PLUS loans — taken out by parents or graduate students — add to the total cost of attendance financed by debt at California Intercontinental University.
| Group | Borrowers | Median debt incl. PLUS |
|---|---|---|
| All borrowers | 19 | $11,202 |
Repayment burden translates the debt figures into what a borrower actually pays each month.
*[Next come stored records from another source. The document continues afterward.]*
Lemma run_view_async_of (h : Heap) (v : Value) (name : str) (a : CallArgs) :
  run_until_complete (view_async v name a h).1
  = match environment_of h v with
    | Some e =>
        t ← Environment_get_template e (template_name name);
        html ← (if has_keyword "template" a
                then Raise (multiple_values "render_template_async")
                else Template_render_async t a);
        get_response html
    | None => Raise (AttributeError "get_template")
    end.
Proof.
  rewrite view_async_of. cbn [fst].
  destruct (environment_of h v) as [e|]; [|reflexivity].
  destruct (Environment_get_template e (template_name name)) as [t|x];
    [|reflexivity].
  apply run_await_rendering.
Qed.

(** X10. Every response that [view] returns, and every response the
    coroutine of [view_async] completes with, is the fixed response around
    the UTF-8 encoding of what the engine rendered for the template of the
    normalised name: status 200, the single header Cache-Control: no-cache,
    content type text/html; charset=utf-8. Neither call changes the heap,
    whether it succeeds or raises. *)
Theorem views_response_shape (v : Value) (name : str) (a : CallArgs)
    (h : Heap) :
  (view v name a h).2 = h /\
  (view_async v name a h).2 = h /\
  (forall r,
     (view v name a h).1 = Ok r ->
     exists e t html encoded,
       environment_of h v = Some e /\
       Environment_get_template e (template_name name) = Ok t /\
       Template_render t a = Ok html /\
       encode_utf8 html = Ok encoded /\
       r = html_response encoded) /\
  (forall r,
     run_until_complete (view_async v name a h).1 = Ok r ->
     exists e t html encoded,
       environment_of h v = Some e /\
       Environment_get_template e (template_name name) = Ok t /\
       Template_render_async t a = Ok html /\
       encode_utf8 html = Ok encoded /\
       r = html_response encoded).
Proof.
  split; [rewrite view_of; reflexivity|].
  split; [rewrite view_async_of; reflexivity|].
  split.
  - intros r. rewrite view_of. simpl.
    destruct (environment_of h v) as [e|] eqn:Ee; [|discriminate].
    destruct (Environment_get_template e (template_name name)) as [t|x] eqn:Et;
      [|discriminate].
    simpl. destruct (has_keyword "template" a); [discriminate|].
    destruct (Template_render t a) as [html|x] eqn:Er; [|discriminate].
    simpl. intros (encoded & He & ->)%get_response_Ok.
    exists e, t, html, encoded.
    split; [reflexivity|]. split; [exact Et|]. split; [exact Er|].
    split; [exact He | reflexivity].
  - intros r. rewrite run_view_async_of.
    destruct (environment_of h v) as [e|] eqn:Ee; [|discriminate].
    destruct (Environment_get_template e (template_name name)) as [t|x] eqn:Et;
      [|discriminate].
    simpl. destruct (has_keyword "template" a); [discriminate|].
    destruct (Template_render_async t a) as [html|x] eqn:Er;
      [|discriminate].
    simpl. intros (encoded & He & ->)%get_response_Ok.
    exists e, t, html, encoded.
    split; [reflexivity|]. split; [exact Et|]. split; [exact Er|].
    split; [exact He | reflexivity].
Qed.

(** X11. When the engine renders a template to the same outcome
    synchronously and asynchronously, and the render arguments carry no
    keyword named [template], the coroutine of [view_async] completes with
    what [view] returns, be it a response or an exception. *)
Theorem view_async_agrees_with_view (v : Value) (name : str) (a : CallArgs)
    (h : Heap) :
  (forall t, Template_render_async t a = Template_render t a) ->
  has_keyword "template" a = false ->
  run_until_complete (view_async v name a h).1 = (view v name a h).1.
Proof.
  intros Hsame Hkw. rewrite run_view_async_of, view_of. cbn [fst].
  destruct (environment_of h v) as [e|]; [|reflexivity].
  destruct (Environment_get_template e (template_name name)) as [t|x];
    [|reflexivity].
  rewrite Hkw. simpl. rewrite Hsame. reflexivity.
Qed.

(** X20. A render keyword named [template] never reaches the engine's
    rendering: once the name has resolved, [view] raises the [TypeError] of
    the call of [render_template], and the coroutine of [view_async] ends
    with the [TypeError] of the call of [render_template_async], without
    awaiting the engine; the heap is as it was. When the name does not
    resolve, the exception of the resolution comes first. *)
Theorem views_refuse_template_keyword (h : Heap) (n : nat) (e : Environment)
    (name : str) (a : CallArgs) :
  h !! n = Some (ObjEnvironment e) ->
  has_keyword "template" a = true ->
  (forall t,
     Environment_get_template e (template_name name) = Ok t ->
     view (VRef n) name a h
     = (Raise (TypeError (str_literal
          "render_template() got multiple values for argument 'template'")), h) /\
     view_async (VRef n) name a h
     = (Finished (Raise (TypeError (str_literal
          "render_template_async() got multiple values for argument 'template'"))),
        h)) /\
  (forall x,
     Environment_get_template e (template_name name) = Raise x ->
     view (VRef n) name a h = (Raise x, h) /\
     view_async (VRef n) name a h = (Finished (Raise x), h)).
Proof.
  intros Hn Hkw.
  rewrite (view_at h n e), (view_async_at h n e) by exact Hn.
  split.
  - intros t ->. rewrite Hkw, (await_rendering_unbound t a Hkw).
    split; reflexivity.
  - intros x ->. split; reflexivity.
Qed.
End more_views.

Lemma view_async_agrees_with_view_witness :
  has_keyword "template" no_args = false /\
  @run_until_complete failing_engine _
    (@view_async failing_engine (VRef 1) (str_literal "index") no_args
       provisioned_heap).1
  = Raise (UndefinedError (str_literal "user")).
Proof.
  split; [reflexivity|].
  rewrite (@view_async_agrees_with_view failing_engine (VRef 1)
             (str_literal "index") no_args provisioned_heap
             (fun t => eq_refl) eq_refl).
  reflexivity.
Defined.

Lemma views_refuse_template_keyword_witness :
  has_keyword "template" template_keyword_args = true /\
  (@view index_engine (VRef 1) (str_literal "index") template_keyword_args
     provisioned_heap).1
  = Raise (TypeError (str_literal
      "render_template() got multiple values for argument 'template'")).
Proof.
  split; [reflexivity|].
  destruct (@views_refuse_template_keyword index_engine provisioned_heap 1
              sync_environment (str_literal "index") template_keyword_args
              eq_refl eq_refl) as [Hres _].
  destruct (Hres (CompiledTemplate 7) eq_refl) as [-> _]. reflexivity.
Defined.

(** ** Provisioning, in general *)

Section more_provisioning.
Context {engine : TemplateEngine}.

(** X13. The check on the registry entry is a truth test, not a test for an
    environment: an entry that is true but no environment (a non-empty
    string, a non-zero number, another object) is kept, nothing is created,
    and the view that is returned raises [AttributeError] when called, as
    [view] and [view_async] do on such a value. *)
Theorem use_templates_keeps_true_entry (h : Heap) (l : nat) (a : Application)
    (v : Value) (ld : PackageLoader) (flag : bool) (name : str)
    (args : CallArgs) :
  h !! l = Some (ObjApplication a) ->
  services a !! "jinja_environment"%string = Some v ->
  truthy v = true ->
  environment_of h v = None ->
  use_templates (VRef l) ld flag h
  = (Ok (if flag
         then CoroutineFunction (async_view v)
         else PlainFunction (sync_view v)), h) /\
  sync_view v name args h = (Raise (AttributeError "get_template"), h) /\
  async_view v name args h
  = (Finished (Raise (AttributeError "get_template")), h) /\
  view v name args h = (Raise (AttributeError "get_template"), h) /\
  view_async v name args h
  = (Finished (Raise (AttributeError "get_template")), h).
Proof.
  intros Hl Hv Ht Hnone.
  split; [apply (use_templates_reuse h l a v ld flag Hl Hv Ht)|].
  change (sync_view v name args h) with (view v name args h).
  change (async_view v name args h) with (view_async v name args h).
  rewrite view_of, view_async_of, Hnone. repeat split; reflexivity.
Qed.

(** X16. A call on an application allocates at most one object and frees
    none; every other object of the heap, in particular every environment
    that existed, is as it was; the application keeps its debug flag and
    every registry entry other than ['jinja_environment'] and ['jinja']. *)
Theorem use_templates_frame (h h' : Heap) (l : nat) (a : Application)
    (ld : PackageLoader) (flag : bool) (f : Callable) :
  h !! l = Some (ObjApplication a) ->
  use_templates (VRef l) ld flag h = (Ok f, h') ->
  (length h <= length h' <= S (length h))%nat /\
  (forall j, j <> l -> (j < length h)%nat -> h' !! j = h !! j) /\
  exists a',
    h' !! l = Some (ObjApplication a') /\
    debug a' = debug a /\
    forall key,
      key <> "jinja_environment"%string -> key <> "jinja"%string ->
      services a' !! key = services a !! key.
Proof.
  intros Hl Hcall.
  destruct (use_templates_cases h l a Hl) as [(v & _ & _ & Hre)|(_ & Hcr)].
  - rewrite Hre in Hcall. injection Hcall as _ <-.
    split; [lia|]. split; [reflexivity|].
    exists a. split; [exact Hl|]. split; reflexivity.
  - rewrite Hcr in Hcall. injection Hcall as _ <-.
    destruct (provisioned_lookup h l a (provisioned_application a (length h))
                (created_environment l a ld flag) Hl) as (Hl' & _ & Hlen & Hj).
    split; [rewrite Hlen; lia|]. split; [exact Hj|].
    exists (provisioned_application a (length h)).
    split; [exact Hl'|]. split; [reflexivity|].
    intros key H1 H2. unfold provisioned_application; simpl.
    rewrite !lookup_insert_ne by congruence. reflexivity.
Qed.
California Intercontinental University.
Median debt differs by income tier, first-generation status, and whether the student is financially dependent.
Median Debt by Income Bracket
| Income tier | Median federal debt |
|---|---|
| Low income | $7,082 |
Federal data publishes the following gap measures for California Intercontinental University.
Subsidized vs. Unsubsidized Loans
Subsidized loans pause interest while you are in school; unsubsidized loans do not. That difference compounds over four years, so the type of loan you take matters as much as the amount.
Important to Remember
Unlike most other debt, federal student loans generally survive bankruptcy — and unpaid balances can lead to wage garnishment — so borrow only what you truly need.
References
More about our data sources and methodologies.